* [Exercise]
Lines below starting with the line with "A shallow embedding" and going on through the line with "(f : spec_float)." must be output exactly; the rest of the records must be left out.
..........
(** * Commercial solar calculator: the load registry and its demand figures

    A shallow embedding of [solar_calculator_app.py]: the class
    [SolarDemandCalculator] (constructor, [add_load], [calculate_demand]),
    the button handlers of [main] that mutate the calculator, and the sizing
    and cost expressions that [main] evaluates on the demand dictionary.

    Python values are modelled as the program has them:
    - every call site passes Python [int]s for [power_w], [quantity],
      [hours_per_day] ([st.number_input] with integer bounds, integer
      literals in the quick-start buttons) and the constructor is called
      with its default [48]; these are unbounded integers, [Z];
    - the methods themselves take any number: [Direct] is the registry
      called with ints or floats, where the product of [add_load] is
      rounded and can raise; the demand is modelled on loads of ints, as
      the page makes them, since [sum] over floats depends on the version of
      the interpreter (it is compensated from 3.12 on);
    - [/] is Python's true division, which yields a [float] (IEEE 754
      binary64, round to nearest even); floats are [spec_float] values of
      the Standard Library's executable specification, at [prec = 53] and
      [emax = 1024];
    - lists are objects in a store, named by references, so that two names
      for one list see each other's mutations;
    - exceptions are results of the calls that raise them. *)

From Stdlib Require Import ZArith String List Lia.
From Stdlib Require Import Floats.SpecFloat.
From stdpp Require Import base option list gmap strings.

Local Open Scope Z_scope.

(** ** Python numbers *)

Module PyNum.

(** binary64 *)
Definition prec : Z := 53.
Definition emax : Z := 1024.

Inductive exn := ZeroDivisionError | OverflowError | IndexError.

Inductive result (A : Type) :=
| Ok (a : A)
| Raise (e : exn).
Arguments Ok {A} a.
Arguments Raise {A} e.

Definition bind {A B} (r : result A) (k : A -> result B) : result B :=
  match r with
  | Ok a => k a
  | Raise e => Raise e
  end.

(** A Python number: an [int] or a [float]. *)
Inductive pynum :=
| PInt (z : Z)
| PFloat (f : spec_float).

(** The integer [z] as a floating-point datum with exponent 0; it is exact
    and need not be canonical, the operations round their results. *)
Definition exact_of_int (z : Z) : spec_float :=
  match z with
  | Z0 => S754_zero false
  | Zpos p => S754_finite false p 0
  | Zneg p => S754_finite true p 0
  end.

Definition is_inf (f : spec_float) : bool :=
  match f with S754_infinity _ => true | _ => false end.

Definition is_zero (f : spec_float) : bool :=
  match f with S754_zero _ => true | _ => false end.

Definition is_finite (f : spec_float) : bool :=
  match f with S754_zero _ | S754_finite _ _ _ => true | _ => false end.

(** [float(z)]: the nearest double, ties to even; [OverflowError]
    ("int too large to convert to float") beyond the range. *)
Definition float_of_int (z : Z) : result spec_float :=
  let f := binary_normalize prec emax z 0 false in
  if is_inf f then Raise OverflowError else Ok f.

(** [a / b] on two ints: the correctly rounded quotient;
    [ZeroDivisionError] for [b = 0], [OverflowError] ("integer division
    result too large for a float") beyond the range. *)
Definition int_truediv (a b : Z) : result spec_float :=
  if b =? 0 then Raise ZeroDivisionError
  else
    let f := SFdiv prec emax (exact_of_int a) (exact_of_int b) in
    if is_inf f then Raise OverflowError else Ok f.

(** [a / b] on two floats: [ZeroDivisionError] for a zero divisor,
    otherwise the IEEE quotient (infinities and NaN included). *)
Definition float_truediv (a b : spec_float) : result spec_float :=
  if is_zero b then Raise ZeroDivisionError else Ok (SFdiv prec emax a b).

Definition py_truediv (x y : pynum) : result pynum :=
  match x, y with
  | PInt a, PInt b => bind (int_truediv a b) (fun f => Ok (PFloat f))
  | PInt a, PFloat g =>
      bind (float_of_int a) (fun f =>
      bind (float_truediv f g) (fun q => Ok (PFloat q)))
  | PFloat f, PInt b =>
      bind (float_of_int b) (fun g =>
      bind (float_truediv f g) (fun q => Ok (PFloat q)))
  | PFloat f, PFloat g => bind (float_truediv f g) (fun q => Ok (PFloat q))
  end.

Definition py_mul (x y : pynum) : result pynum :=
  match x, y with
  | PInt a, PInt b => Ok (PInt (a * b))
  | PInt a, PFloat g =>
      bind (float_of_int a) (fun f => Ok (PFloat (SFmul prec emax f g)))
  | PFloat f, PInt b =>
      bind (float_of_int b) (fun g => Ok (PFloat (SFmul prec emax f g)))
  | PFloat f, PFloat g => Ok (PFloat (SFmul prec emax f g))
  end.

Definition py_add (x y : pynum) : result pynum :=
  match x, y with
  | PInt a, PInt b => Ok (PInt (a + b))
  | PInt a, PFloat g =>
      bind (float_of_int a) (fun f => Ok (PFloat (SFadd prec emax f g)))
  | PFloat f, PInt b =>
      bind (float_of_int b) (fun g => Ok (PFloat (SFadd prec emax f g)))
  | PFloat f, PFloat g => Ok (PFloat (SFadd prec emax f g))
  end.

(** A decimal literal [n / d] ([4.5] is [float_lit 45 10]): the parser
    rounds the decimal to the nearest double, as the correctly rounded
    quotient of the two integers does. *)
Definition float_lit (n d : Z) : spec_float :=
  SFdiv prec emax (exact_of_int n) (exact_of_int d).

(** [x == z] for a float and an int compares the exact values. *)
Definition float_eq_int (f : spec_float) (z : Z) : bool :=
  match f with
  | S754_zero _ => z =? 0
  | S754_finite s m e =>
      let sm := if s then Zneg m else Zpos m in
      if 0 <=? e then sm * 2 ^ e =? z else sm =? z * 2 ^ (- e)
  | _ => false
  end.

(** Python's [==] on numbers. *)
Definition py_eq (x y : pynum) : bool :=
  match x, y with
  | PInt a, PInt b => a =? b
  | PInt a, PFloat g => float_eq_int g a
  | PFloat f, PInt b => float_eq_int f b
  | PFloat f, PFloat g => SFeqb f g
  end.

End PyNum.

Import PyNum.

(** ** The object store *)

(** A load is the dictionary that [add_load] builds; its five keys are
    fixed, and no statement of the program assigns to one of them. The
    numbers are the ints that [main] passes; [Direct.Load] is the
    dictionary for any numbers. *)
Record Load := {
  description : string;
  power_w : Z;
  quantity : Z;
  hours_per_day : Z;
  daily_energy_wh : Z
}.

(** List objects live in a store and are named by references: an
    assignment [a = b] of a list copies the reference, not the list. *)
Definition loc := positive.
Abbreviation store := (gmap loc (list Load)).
..........
* [Expected answer]
    A shallow embedding of [solar_calculator_app.py]: the class
    [SolarDemandCalculator] (constructor, [add_load], [calculate_demand]),
    the button handlers of [main] that mutate the calculator, and the sizing
    and cost expressions that [main] evaluates on the demand dictionary.

    Python values are modelled as the program has them:
    - every call site passes Python [int]s for [power_w], [quantity],
      [hours_per_day] ([st.number_input] with integer bounds, integer
      literals in the quick-start buttons) and the constructor is called
      with its default [48]; these are unbounded integers, [Z];
    - the methods themselves take any number: [Direct] is the registry
      called with ints or floats, where the product of [add_load] is
      rounded and can raise; the demand is modelled on loads of ints, as
      the page makes them, since [sum] over floats depends on the version of
      the interpreter (it is compensated from 3.12 on);
    - [/] is Python's true division, which yields a [float] (IEEE 754
      binary64, round to nearest even); floats are [spec_float] values of
      the Standard Library's executable specification, at [prec = 53] and
      [emax = 1024];
    - lists are objects in a store, named by references, so that two names
      for one list see each other's mutations;
    - exceptions are results of the calls that raise them. *)

From Stdlib Require Import ZArith String List Lia.
From Stdlib Require Import Floats.SpecFloat.
From stdpp Require Import base option list gmap strings.

Local Open Scope Z_scope.

(** ** Python numbers *)

Module PyNum.

(** binary64 *)
Definition prec : Z := 53.
Definition emax : Z := 1024.

Inductive exn := ZeroDivisionError | OverflowError | IndexError.

Inductive result (A : Type) :=
| Ok (a : A)
| Raise (e : exn).
Arguments Ok {A} a.
Arguments Raise {A} e.

Definition bind {A B} (r : result A) (k : A -> result B) : result B :=
  match r with
  | Ok a => k a
  | Raise e => Raise e
  end.

(** A Python number: an [int] or a [float]. *)
Inductive pynum :=
| PInt (z : Z)
| PFloat (f : spec_float).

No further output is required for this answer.